La mayoría de los radiofármacos utilizados es administrada a los pacientes por vía
parenteral y, por tanto, deben ser estériles y libres de pirógeno. Los radiofármacos
deben ser sometidos a ensayos de control de calidad y están divididos en tres categorías:
control químico, control físico y físico-químicos y controles biológicos
4.1 CONTROL DE CALIDAD DE FDG-18F
La solución de FDG-18F debe ser límpida, incolora y libre de material con partículas, la
solución debe ser observada a través de un vidrio de Pb, El pH de la solución inyectable
de FDG-18F debe estar entre 4,5 y 8,5. La vida media física del F-18 es de 105 a 115
minutos, medido en detector adecuado para determinar el decaimiento radioactivo. La
lectura es realizada durante un cierto período de tiempo, a cada 10 minutos durante 30
minutos.
Pureza radioquímica
Vários métodos analíticos son utilizados para determinar la pureza radioquímica de um
radiofármaco. Entre ellos podemos destacar la cromatografía en papel, camada fina, gel
y líquida de alta eficiencia, extracción por solvente, electroforesis en papel y
intercambio iónico
Existen en el mercado sistemas elaborados para leer las tiras de cromatografía, que son
los denominados “scanners” que obtienen datos de la distribución radioactiva. En la
práctica, el modo mas simples de evaluar es cortar la tira en varios segmentos y
contarlos separadamente en un contador tipo pozo (Contador Gama). El valor del Rf
para FDG-18F debe corresponder, dentro de un rango aceptable, al de la solución patrón
de referencia de 18F- analizado en un cromatográma de TLC-SG (aluminio),
desarrollada en acetonitrilo:agua (95:5,v/v) y escaneada en un radiocromatógrafo. La
impureza radioquímica es calculada como la razón (en porcentaje) de la radioactividad
del componente indeseable con la radioactividad total aplicada en el origen. La FDG-
18
F presenta un Rf de cerca de 0,4 - 0,5 en este sistema y el 18F¯ (floruro) permanece en
el origen (Rf = 0). La pureza radioquímica de la FDG-18F debe ser >90%.
Resíduos de solventes
Cuando solventes residuales están presentes en la preparación final de la FDG-18F, los
efectos farmacológicos, fisiológicos o tóxicos potenciales deben ser considerados.

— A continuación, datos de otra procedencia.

Definition finalize_candidate (candidate : Candidate) (authorization : CommitAuthorization)
    : K (list ChangeRecord) :=
  _ ← ensure_open;
  k ← gets kernel;
  _ ← lift (validate_candidate k candidate);
  _ ← lift (reject (bool_decide (auth_intent_pin authorization ≠ intent_pin k))
        (err E_PinMismatch
          "commit authorization does not match the transaction evaluation intent"));
  _ ← lift (reject (bool_decide (auth_candidate_digest authorization ≠ candidate_digest candidate))
        (err E_InvalidCandidate "commit authorization does not match the candidate"));
  _ ← lift (reject (bool_decide (active_candidate k ≠ Some candidate))
        (err E_InvalidCandidate "candidate does not match the replayed candidate"));
  let ids := change_order k in
  _ ← for_each (finalize_precheck candidate) ids;
  _ ← for_each finalize_one (change_ids candidate);
  _ ← for_each (finalize_recheck candidate) ids;
  terminal_changes ← collect_terminal candidate ids;
  _ ← commit_seal authorization terminal_changes;
  gets (λ s, changes_in_order (kernel s)).
(* ===== verification/Recovery.v ===== *)
(** * Recovery from the log ([TransactionKernel::recover] in [kernel.rs])

    The replay of a log into the state of a kernel: one definition for the header
    checks and one for each event, the pass that marks the operations left
    without a result, and the checks on a sealed log and on the candidate that
    was being applied.  [recover] can index a missing key, so it is an [outcome]. *)

From S2P Require Export Kernel.

Section Recovery.
Context `{J : Json, !Serialize Value, !Serialize (list ChangeId), !Sha256}.
Context {W T : Type} `{!TransactionWal T}.
Implicit Types (caps : CapabilitySnapshot W).

Definition corrupt (message : string) : TransactionError := err E_CorruptWal message.

(** ** Validation of persisted records *)

Definition validate_recovered_change (tid : TransactionId) caps (change : ChangeRecord)
    : result TransactionError unit :=
  _ ← reject (bool_decide (cr_transaction_id change ≠ tid)
              || bool_decide (cr_resource change ≠ prepared_resource (cr_prepared change))
              || bool_decide (cr_capability_id change
                              ≠ prepared_capability_id (cr_prepared change))
              || bool_decide (cr_supersedes change = Some (cr_change_id change)))
        (corrupt ("change " +:+ quote (cr_change_id change)
                  +:+ " has inconsistent persisted identity"));
  _ ← validate_state_digest (baseline (cr_prepared change)) "persisted baseline" E_CorruptWal;
  _ ← reject (bool_decide (baseline (cr_prepared change) = desired (cr_prepared change)))
        (corrupt ("change " +:+ quote (cr_change_id change)
                  +:+ " has identical baseline and desired states"));
  _ ← validate_state_digest (desired (cr_prepared change)) "persisted desired state" E_CorruptWal;
  _ ← reject (bool_decide (cr_state change ∈ [AppliedVerified; CandidateApplied; Finalized])
              && negb (cr_experiment_verified change))
        (corrupt ("change " +:+ quote (cr_change_id change)
                  +:+ " claims a verified state without durable experiment evidence"));
  meta ← ok_or (err E_CapabilityUnavailable ("capability " +:+ quote (cr_capability_id change)
                  +:+ " is unavailable during recovery"))
           (snapshot_meta caps (cr_capability_id change));
  reject (bool_decide (provider meta ≠ prepared_provider (cr_prepared change))
          || match snapshot_mutation caps (cr_capability_id change) with
             | Some _ => false | None => true
             end)
    (err E_PinMismatch ("provider pin mismatch for recovered change "
                        +:+ quote (cr_change_id change))).
Definition inspect_finish (path : string) (expected : TransactionId) (entry_count : nat)
    (identity : FileIdentity) (i : InspectState) : result WalError LogState :=
  intent_pin ← ok_or (wal_err "transaction WAL has no start record") (is_intent_pin i);
  match is_sealed i with
  | Some outcome =>
    _ ← reject (negb (bool_decide (is_pending i = ∅)))
          (wal_err "sealed transaction WAL contains unresolved operation intents");
    _ ← reject (negb (bool_decide
            (map_Forall (λ _ c, Is_true (terminal_state outcome c)) (is_changes i))))
          (wal_err "sealed transaction WAL contains non-terminal change state");
    authorization ←
      match outcome with
      | Seal_Committed =>
        a ← ok_or (wal_err "committed transaction seal has no authorization") (is_authorization i);
        Ok (Some a)
      | Seal_RolledBack => Ok None
      end;
    Ok (Log_Sealed (MkSealed expected intent_pin path outcome authorization))
  | None =>
    generation ← ok_or (wal_err "transaction WAL start has no generation") (is_generation i);
    Ok (Log_Pending (MkPending expected intent_pin generation path entry_count
          (Z.of_nat entry_count) (values_by_id (is_changes i)) (size (is_pending i))
          (unknown_outcome i) identity))
  end.

Definition inspect_log (path : string) (expected : TransactionId) (entries : list WalEntry)
    (identity : FileIdentity) : outcome WalError LogState :=
  _ ← of_result (reject (bool_decide (entries = [])) (wal_err "transaction WAL is empty"));
  acc ← fold_outcome (inspect_entry expected (length entries)) (0, inspect_start) entries;
  of_result (inspect_finish path expected (length entries) identity acc.2).
End Inspect.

Cualquier solvente residual con potencial de toxicidad debe estar dentro de limites
establecidos y adecuados y la conformidad con estos límites deben ser demostrada a
través de métodos validados. El método de cromatografía a gas con detección por
ionización de llama es utilizado y los limites de la USP para acetonitrilo, etanol y éter
etílico son 0,04%, 0,5% y 0,5% respectivamente.
Pureza química
La pureza química de un radiofármaco es la fracción del material en la forma química
deseada, independiente si está marcada o no.

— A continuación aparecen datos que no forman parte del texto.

(* ===== verification/Operations.v ===== *)
(** * Specifications of the kernel's operations

    [linked s r]: the kernel, its log and its trace agree, [r] being the replayed
    log.  [spec X s m Q]: run from a linked state, [m] does not panic, ends in a
    linked state whether it returns or throws, changes only the records in [X],
    and on return satisfies [Q]. *)

From S2P Require Export Invariant.

(** ** The link *)

Section Linked.
Context `{J : Json, !Serialize Value, !Serialize (list ChangeId), !Sha256}.
Context {W T : Type} `{!TransactionWal T, !WalLaws T}.
Implicit Types (s : Sys W T) (k : TransactionKernel W T) (c d : ChangeRecord) (r : ReplayState).

(** A live record against the replayed one. *)
Record tracks c d : Prop := {
  tr_identity : same_identity c d;
  tr_verified : cr_experiment_verified c = cr_experiment_verified d;
  tr_state : cr_state c = cr_state d ∨ cr_state c = AppliedUnknown;
}.

Record agrees k r : Prop := {
  ag_changes id : option_Forall2 tracks (changes k !! id) (rs_changes r !! id);
  ag_heads : resource_heads k = rs_heads r;
  ag_order : change_order k = rs_order r;
  ag_sealed : sealed k = None;
  ag_authorization : commit_authorization k = None;
}.

(** The durable intent of a driver call: an intent entry for a change whose
    logged record carries the prepared mutation, or the first record of a change. *)
Definition announced (kind : OperationIntentKind) (op : OperationId) (prepared : PreparedMutation)
    (log : list WalEntry) (tr : list Effect) : Prop :=
  match tr with
  | Ev_Durable entry :: _ =>
    entry ∈ log ∧
    match event entry with
    | OperationIntent id op' kind' =>
      op' = op ∧ kind' = kind ∧
      ∃ e c, e ∈ log ∧ event e = ChangeUpsert c ∧ cr_change_id c = id ∧ cr_prepared c = prepared
    | ChangeUpsert c =>
      kind = Intent_Apply ∧ cr_state c = IntentDurable ∧ cr_last_operation_id c = op
      ∧ cr_prepared c = prepared
    | _ => False
    end
  | _ => False
  end.

(** Every call that may act on the system follows its durable intent. *)
Fixpoint write_ahead (log : list WalEntry) (tr : list Effect) : Prop :=
  match tr with
  | [] => True
  | e :: tr =>
    match e with
    | Ev_Apply q => announced Intent_Apply (apply_operation_id q) (apply_prepared q) log tr
    | Ev_Restore q => announced Intent_Restore (restore_operation_id q) (restore_prepared q) log tr
    | Ev_Finalize q =>
      announced Intent_Finalize (finalize_operation_id q) (finalize_prepared q) log tr
    | _ => True
    end ∧ write_ahead log tr
  end.

Definition durable_entry (e : Effect) : option WalEntry :=
  match e with Ev_Durable entry => Some entry | _ => None end.

Record logged s r : Prop := {
  lg_wal : wal_ok (wal (kernel s));
  lg_log : good_log (transaction_id (kernel s)) (intent_pin (kernel s))
             (capabilities (kernel s)) (durable (wal (kernel s))) r;
  lg_sequence : next_sequence (kernel s) = sequence_at (length (durable (wal (kernel s))));
  lg_write_ahead : write_ahead (durable (wal (kernel s))) (trace s);
  lg_trace : ∃ base, durable (wal (kernel s)) = base ++ reverse (omap durable_entry (trace s));
}.

Definition linked s r : Prop := logged s r ∧ agrees (kernel s) r.

Definition good s : Prop := ∃ r, linked s r.

Lemma announced_mono kind op p log log' tr :
  log `prefix_of` log' → announced kind op p log tr → announced kind op p log' tr.
Proof.
  intros Hp. assert (∀ e, e ∈ log → e ∈ log').
  { intros e He. destruct Hp as [q ->]. set_solver. }
  unfold announced. destruct tr as [|[entry| | | |] tr]; try done.
  intros [Hin Hev]. split; [auto|]. destruct (event entry); try done.
  destruct Hev as (? & ? & e & c & ? & ?). split_and!; try done. exists e, c. naive_solver.
Qed.

Lemma write_ahead_mono log log' tr :
  log `prefix_of` log' → write_ahead log tr → write_ahead log' tr.
Proof.
  intros Hp. induction tr as [|e tr IH]; simpl; [done|]. intros [He Htr]. split; [|auto].
  destruct e; try done; by eapply announced_mono.
Qed.

(** A replayed record was written to the log. *)
Lemma good_log_upserted (tid : TransactionId) pin (caps : CapabilitySnapshot W) es r id d :
  good_log tid pin caps es r → rs_changes r !! id = Some d →
  ∃ e, e ∈ es ∧ event e = ChangeUpsert d ∧ cr_change_id d = id.
Proof.
  intros Hg. revert id d. induction Hg as [g|es r e r' Hg IH Ht Hs Hseal Hev Hok]; intros id d Hd.
  { simpl in Hd. by rewrite lookup_empty in Hd. }
  assert (rs_changes r !! id = Some d ∨ event e = ChangeUpsert d ∧ cr_change_id d = id) as [Ho|Hn].
  { unfold replay_event, is_seal in *. destruct (event e) as [stored g|c|i op k|o|a cs]; try done.
    - unfold replay_started in Hev. rewrite reject_bind_Ok in Hev. destruct Hev as [_ [= <-]]. by left.
    - unfold replay_upsert in Hev. rewrite reject_bind_Ok, result_bind_Ok in Hev.
      destruct Hev as (_ & [heads order] & _ & [= <-]). simpl in Hd.
      apply lookup_insert_Some in Hd as [[<- <-]|[_ Hd]]; [by right|by left].
    - unfold replay_intent in Hev. rewrite ok_or_bind_Ok in Hev. destruct Hev as (c & _ & Hev).
      rewrite reject_bind_Ok in Hev. destruct Hev as [_ [= <-]]. by left. }
  - destruct (IH _ _ Ho) as (e' & ? & ?). exists e'. set_solver.
  - exists e. set_solver.
Qed.

(** ** What an operation leaves unchanged *)

Definition evolves c d : Prop :=
  same_identity c d ∧ (cr_experiment_verified c = true → cr_experiment_verified d = true).

(** The effects since [s] and the entries they made durable. *)
Definition adds s s' : Prop :=
  ∃ new, trace s' = new ++ trace s
         ∧ durable (wal (kernel s')) = durable (wal (kernel s)) ++ reverse (omap durable_entry new).

Record touches (X : gset ChangeId) s s' : Prop := {
  to_transaction : transaction_id (kernel s') = transaction_id (kernel s);
  to_pin : intent_pin (kernel s') = intent_pin (kernel s);
  to_capabilities : capabilities (kernel s') = capabilities (kernel s);
  to_heads : resource_heads (kernel s') = resource_heads (kernel s);
  to_order : change_order (kernel s') = change_order (kernel s);
  to_active : active_candidate (kernel s') = active_candidate (kernel s);
  to_evolves id : option_Forall2 evolves (changes (kernel s) !! id) (changes (kernel s') !! id);
  to_others id : id ∉ X → changes (kernel s') !! id = changes (kernel s) !! id;
  to_new : adds s s';
}.

#[export] Instance evolves_preorder : PreOrder evolves.
Proof.
  split.
  - by intros c.
  - intros c d e [H1 H2] [H3 H4]. split; [by etrans|auto].
Qed.

Lemma adds_nothing s s' :
  trace s' = trace s → durable (wal (kernel s')) = durable (wal (kernel s)) →
  adds s s'.
Proof. intros Ht Hd. exists []. split; [done|]. by rewrite Hd, app_nil_r. Qed.

Lemma adds_trans s1 s2 s3 :
  adds s1 s2 → adds s2 s3 → adds s1 s3.
Proof.
  intros (n1 & Ht1 & Hd1) (n2 & Ht2 & Hd2). exists (n2 ++ n1).
  by rewrite Ht2, Ht1, Hd2, Hd1, omap_app, reverse_app, <- !app_assoc.
Qed.

Lemma touches_refl X s : touches X s s.
Proof. split; try done. by apply adds_nothing. Qed.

En el proceso de producción o síntesis de la FDG-18F, se utiliza el Kryptofix 2.2.2 (K-
Página
101
222), que es un aminopoliéter, como un reactivo de transferencia para facilitar la
reacción nucleofílica del Floruro [18F] en las preparaciones rutinarias de FDG-18F. Por
causa de su toxicidad (DL50 35 mg/kg en rata), es muy importante el desarrollo de un
método para análisis del K-222.
Varias técnicas analíticas son aplicadas para determinar el nivel de Kryptofix en las
muestras de análisis: la cromatografía en capa fina, a gas y la cromatografía líquida de
alta eficiencia (HPLC). La cromatografia en capa fina (TLC-Alumínio) es el método
más práctico por ser simples, utilizando como solvente hidróxido de amonia y metanol
(1:9). Posteriormente, revelar la tira de TLC-Al con vapor de yodo, realizando un
estudio comparativo con un patrón. Una mancha amarilla de aproximadamente 3cm
desde el origen o local de aplicación evidencia la presencia de Kryptofix
Esterilidad
El ensayo de esterilidad debe ser realizado bajo un flujo laminar, Clase ISO 5, de modo
aséptico, incubando una muestra de FDG-18F en diversos medios de cultivo por 14 días,
os referidos medios ofrecen condiciones para el crecimiento de los más diversos
microorganismos, incluyendo bacterias aeróbicas, anaeróbicas y hongos.
La solución de FDG-18F puede ser distribuida antes de completar el test de esterilidad,
el cual debe realizarse en 24 horas después de la fabricación o síntesis.
Apirogenicidad
Las endotoxinas son complejos con alto peso molecular asociados a la membrana
externa de las bacterias Gram-negativas, sean patogénicas o no, y constituyen la mas
importante fuente de pirógenos para la industria farmacéutica.
Las endotoxinas presentan tamaños entre 0,05-1µm, son solubles y termoestables. Su
presencia en una preparación puede causar síntomas como fiebre, escalofrío, dolores de
cabeza, dilatación de las pupilas y transpiración. Estas reacciones pueden manifestarse
en el paciente, en intervalo de 30 minutos a 2 horas después de su administración.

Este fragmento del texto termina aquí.